In Summary

This article originally featured in Swinburne’s Venture magazine

Indigenous trades programs are teaching the skills needed to build communities.

In Australia’s top end, learning a trade can provide Indigenous people with an invaluable opportunity to secure work in their remote communities.

In a partnership between Swinburne University of Technology and Australia’s largest indigenous employer, the Arnhem Land Progress Aboriginal Corporation (ALPA), Yolngu people are being taught the skills needed by labour-hire companies and improving their job prospects.

The team from Swinburne trades is teaching the Certificate III in Remote Area Building Repairs and Maintenance. They have developed two programs, known as Doors 2 Jobs and Cementing the Future, for locals on the remote islands of Milingimbi and Ramingining, 500 kilometres east of Darwin.

In the Doors 2 Jobs course, launched as a pilot program last year, participants are taught how to safely operate hand and power tools, and how to fix doors and windows. In the eight-month-old Cementing the Futures program, students learn how to read building plans, make calculations for aspects of construction and set concrete.

“The idea is to provide these guys and ladies with the skills and the qualifications they need to get jobs in the communities,” says Swinburne Trades teacher Jonathan Wallace. “In these communities there is a lot of work, but people are brought in from Darwin. These guys are living in the communities, but don’t have the skills to get hired.”

With a background in carpentry, Mr Wallace has run another program through Swinburne called Global Tradies since 2012. He has taken construction students to India, Nepal and Cambodia to learn about the challenges faced by developing countries.

“There is a place we go to in India which is making furniture out of cyclone-damaged timber, and they’ve got a huge European market,” he says.

Building on that idea, a team of trade teachers from Swinburne has worked with Northern Territory locals to generate industry on the islands. ALPA recently opened a furniture factory where trainees could build their skills and make saleable products.

“It’s up and running now and they’re building beds and tables and they’re hoping to start using local timbers to make their own complete indigenous line of furniture,” he says. “So we’re giving them skills that allow them to create industry.”

While industry is needed to sustain remote communities, so are the basic skills to fix things.

“One of the things you notice up here is that the local tip is full of stuff that can be repaired. We are trying to give the local people skills to repair those things, rather than dump them,” he says.

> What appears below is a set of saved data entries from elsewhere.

(* ===== verification/OpOps.v ===== *)
(** * Operations of the operation log

    What each operation of [oplog_core.rs] does to the list of entries that the log
    holds: recording, exactly-once recording, conditional commits, undo marks and the
    merging of two batches; and what every sequence of them, the windowed append included,
    keeps of a transaction's commit, by what its callers see to. *)

From S2P Require Import Prelude Text OpRecords OpLog OpLogSpec OpIndex OpSegments.
Import OpRecords OpLog OpLogRef.

(** ** New entries *)

Section build.
Context (who : list Z) (now : Z) (lane : option (list Z)).

Lemma built_zlen ops start : zlen (build_entries who ops start now lane) = zlen ops.
Proof using. unfold zlen, build_entries. by rewrite length_imap. Qed.

Lemma built_lookup ops start i e :
  build_entries who ops start now lane !! i = Some e ↔
  ∃ op, ops !! i = Some op ∧
    e = {| e_id := start + Z.of_nat i; timestamp := now; operation := op; undone := false; batch_id := start;
           batch_index := as_u32 (Z.of_nat i); scope := lane; actor := who; operation_id := None |}.
Proof using.
  unfold build_entries. rewrite list_lookup_imap. destruct (ops !! i) as [op|]; cbn; split; try done.
  - intros [= <-]. by exists op.
  - intros (? & [= <-] & ->). done.
  - by intros (? & ? & _).
Qed.

Lemma built_numbered ops start : numbered start (build_entries who ops start now lane).
Proof using.
  unfold numbered. apply list_eq. intros i. rewrite list_lookup_fmap.
  destruct (build_entries who ops start now lane !! i) as [e|] eqn:E; symmetry.
  - pose proof (lookup_lt_Some _ _ _ E). apply built_lookup in E as (op & Hop & ->). cbn. apply lookup_seqZ. unfold zlen. lia.
  - apply lookup_ge_None in E. apply lookup_seqZ_ge. unfold zlen. lia.
Qed.

Lemma built_effective ops start e : 0 < start → e ∈ build_entries who ops start now lane → effective_batch_id e = start.
Proof using.
  intros Hs [i (op & _ & ->)%built_lookup]%list_elem_of_lookup. unfold effective_batch_id. cbn.
  destruct (Z.eqb_spec start 0); [lia|done].
Qed.

Lemma built_closed ops start : 0 < start → batch_closed (build_entries who ops start now lane).
Proof using.
  intros Hs e He. rewrite (built_effective ops start e Hs He). apply list_elem_of_lookup in He as [i Hi].
  pose proof (lookup_lt_Some _ _ _ Hi). destruct (lookup_lt_is_Some_2 (build_entries who ops start now lane) 0) as [x Hx]; [lia|].
  exists x. split; [by eapply list_elem_of_lookup_2|]. apply built_lookup in Hx as (? & _ & ->). cbn. lia.
Qed.

Lemma built_operations ops start : operation <$> build_entries who ops start now lane = ops.
Proof using.
  apply list_eq. intros i. rewrite list_lookup_fmap. unfold build_entries. rewrite list_lookup_imap. by destruct (ops !! i).
Qed.
End build.

(** Room for [n] more entries *)
Definition room (log : SegmentedOpLogIndex) (n : Z) : Prop :=
  entry_count log + n ≤ U32_MAX ∧ generation log < USIZE_MAX.

Lemma log_of_count log es : log_of log es → entry_count log = zlen es ∧ head_id log = zlen es ∧ zlen es ≤ U32_MAX.
Proof. intros (bs & ss & [] & ->). done. Qed.

Lemma log_of_closed log es : log_of log es → batch_closed es.
Proof. intros (bs & ss & Hl & ->). apply (batch_closed_concat (bs :: ss)), Hl. Qed.
Lemma log_of_numbered log es : log_of log es → numbered 1 es.
Proof. intros (bs & ss & Hl & ->). apply Hl. Qed.

Section record.
Context (who : list Z) (now : Z).

(** Recording appends one batch of entries. *)
Lemma append_operations_ok log es ops lane :
  log_of log es → room log (zlen ops) →
  returns (append_operations who now log ops lane) (λ '(ids, log'),
    log_of log' (es ++ build_entries who ops (zlen es + 1) now lane) ∧ ids = seqZ (zlen es + 1) (zlen ops) ∧
    (ops ≠ [] → generation log' = generation log + 1)).
Proof using.
  intros Hlog [Hz Hg]. destruct (log_of_count _ _ Hlog) as (Hc & Hh & _). unfold append_operations. rewrite Hh.
  pose proof (zlen_nonneg es). apply returns_bind. eapply returns_mono.
  { apply (append_entries_ok log es); [done| | |rewrite built_zlen; lia|done].
    - rewrite Z.add_comm. apply built_numbered.
    - apply built_closed. lia. }
  intros log' [Hl Hgen]. split; [done|]. split; [rewrite built_numbered; by rewrite built_zlen|].
  intros Hne. rewrite Hgen, bool_decide_false; [done|]. intros E. apply Hne. rewrite <- (built_operations who now lane ops (zlen es + 1)).
  by rewrite E.
Qed.
End record.

(** ** Queries and writes against the plain list *)

(** C19. The indexed, segmented query gives what the reference of the source
    ([collect_batches_from_entries]) computes from the plain entries after [since_head_id],
    newest first: the same batches, in the same order, each with the same entries. *)
Theorem log_query_reference log es since count predicate scope_ :
  log_of log es → 0 ≤ since → 0 ≤ count →
  collect_batches_after_scoped log since count predicate scope_ =
    Ok (collect_batches_from_entries (reverse (after since es)) count predicate scope_).
Proof. intros Hlog Hs Hc. by rewrite (collect_ok log es), collect_batches_from_entries_query. Qed.

Lemma segments_bound log es : log_of log es → zlen (segments log) ≤ 32.
Proof.
  intros (bs & ss & [_ Hsg Hlv Hsorted _ _ Hmax _ _] & _). rewrite Hsg, zlen_fmap.
  assert (zlen ss = zlen (levels log)) as -> by (unfold zlen; by rewrite (Forall2_length _ _ _ Hlv)).
  apply descending_length; [done|lia|]. eapply Forall2_levels_bound; [done|zlia].
Qed.

(** C20. Recording refines the append to a list: the call succeeds, the new log holds the old
    entries followed by one batch of new ones, numbered on from the old; it has at most 32
    segments, and a reader that opens its files gets it. *)
Theorem record_refines_append who now log es ops lane :
  log_of log es → room log (zlen ops) → ops ≠ [] →
  returns (record_batch_scoped who now log ops lane) (λ '(ids, log'),
    log_of log' (es ++ build_entries who ops (zlen es + 1) now lane) ∧ ids = seqZ (zlen es + 1) (zlen ops) ∧
    log_entries_after log' (zlen es) = Ok (build_entries who ops (zlen es + 1) now lane) ∧
    zlen (segments log') ≤ 32 ∧ open_log log' = Ok log').
Proof.
  intros Hlog Hroom Hne. unfold record_batch_scoped. rewrite bool_decide_false by done.
  eapply returns_mono; [by apply append_operations_ok|]. intros [ids log'] (Hl & -> & _). split; [done|]. split; [done|].
  split; [|split; [by eapply segments_bound|by eapply open_log_ok]].
  rewrite (log_entries_after_ok _ _ _ Hl) by apply zlen_nonneg. f_equal. rewrite after_app.
  destruct Hlog as (bs & ss & Hlog & ->). rewrite after_none, after_all; [done|..]; apply Forall_forall; intros e He.
  - pose proof (numbered_bounds _ _ _ (built_numbered who now lane ops _) He). lia.
  - pose proof (numbered_bounds _ _ _ (lh_ids _ _ _ Hlog) He). lia.
Qed.

(** ** Commit markers *)

Definition commits (id : list Z) (ops : list OpRecord) : list OpRecord := List.filter (λ op, is_transaction_commit_for op id) ops.

Lemma first_commit_none id es : first_commit id es = None ↔ commits id (operation <$> es) = [].
Proof.
  unfold first_commit, commits. induction es as [|e es IH]; [done|]. rewrite fmap_cons. cbn [List.filter].
  by destruct (is_transaction_commit_for (operation e) id).
Qed.

Lemma commits_app id l k : commits id (l ++ k) = commits id l ++ commits id k.
Proof. apply List.filter_app. Qed.

(** ** Reading a commit back *)

Lemma sorted_by_lookup {A} (R : A → A → Prop) l :
  (∀ i j x y, (i < j)%nat → l !! i = Some x → l !! j = Some y → R x y) → StronglySorted R l.
Proof.
  induction l as [|x l IH]; intros Hr; constructor.
  - apply IH. intros i j a b Hij Ha Hb. apply (Hr (S i) (S j)); [lia|done|done].
  - apply Forall_forall. intros y [j Hj]%list_elem_of_lookup. apply (Hr 0%nat (S j)); [lia|done|done].
Qed.

Lemma built_batches who ops start now lane :
  0 < start → ops ≠ [] → zlen ops ≤ U32_MAX →
  batches (build_entries who ops start now lane) = [{| b_id := start; entries := build_entries who ops start now lane |}].
Proof.
  intros Hs Hne Hz. set (new := build_entries who ops start now lane).
  assert (∀ e, e ∈ new → effective_batch_id e = start) as Heff by (intros e He; by apply (built_effective who now lane ops start)).
  assert (batch_order new = [start]) as Ho.
  { apply Permutation_singleton_r, NoDup_Permutation; [apply batch_order_NoDup|apply NoDup_singleton|].
    intros id. rewrite batch_order_elem, list_elem_of_singleton. split; [intros (e & He & <-); by apply Heff|intros ->].
    destruct new as [|e l] eqn:E; [|exists e; split; [by left|apply Heff; by left]].
    destruct Hne. rewrite <- (built_operations who now lane ops start). fold new. by rewrite E. }
  unfold batches. rewrite Ho. cbn [fmap list_fmap]. unfold batch_of. do 2 f_equal.
  assert (of_batch start new = new) as ->.
  { unfold of_batch. clear -Heff. induction new as [|e l IH]; [done|]. cbn [List.filter].
    rewrite (Heff e), Z.eqb_refl by (by left). f_equal. apply IH. intros. apply Heff. by right. }
  apply sort_by_id, sorted_by_lookup. assert (∀ i x, new !! i = Some x → batch_index x = Z.of_nat i) as Hi.
  { intros i x Hx. pose proof (lookup_lt_Some _ _ _ Hx) as Hlt. assert (zlen new = zlen ops) by apply built_zlen.
    apply built_lookup in Hx as (op & _ & ->). cbn. apply Z.mod_small. unfold U32_MAX, zlen in *. lia. }
  intros i j x y Hij Hx%Hi Hy%Hi. unfold compare_batch_index. rewrite Hx, Hy. apply Z.compare_lt_iff. lia.
Qed.

Lemma is_commit_for op id : is_transaction_commit_for op id = true → is_transaction_commit op = true.
Proof. by destruct op. Qed.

“There was a broken bed chucked on the side of the road. We stripped it down and replaced all the broken components and put it back together. The guys used it as a prototype to build more beds.”

The most important thing is to ensure the training is relevant and applicable to the work available.

“The programs are giving them opportunities to take on some of the jobs that they see other people from outside their community doing, and a lot of them have gone to get jobs with local contractors.”

Recently, a group from Cementing the Future landed a job concreting a footpath outside the school in Milingimbi, generating a sense of pride throughout the community.

Team Leader, Trades, Terrence McEvoy says programs would not succeed without support. “Sharon Rice, Head of Department, Trades and Engineering Technology, has provided leadership to the team, enabling us to forge strong relationships with industry partners,” he says.

“And Indigenous Futures Business Co-ordinator Meredith Fraser has been of assistance to our NT students who have low literacy levels and are often known by several names.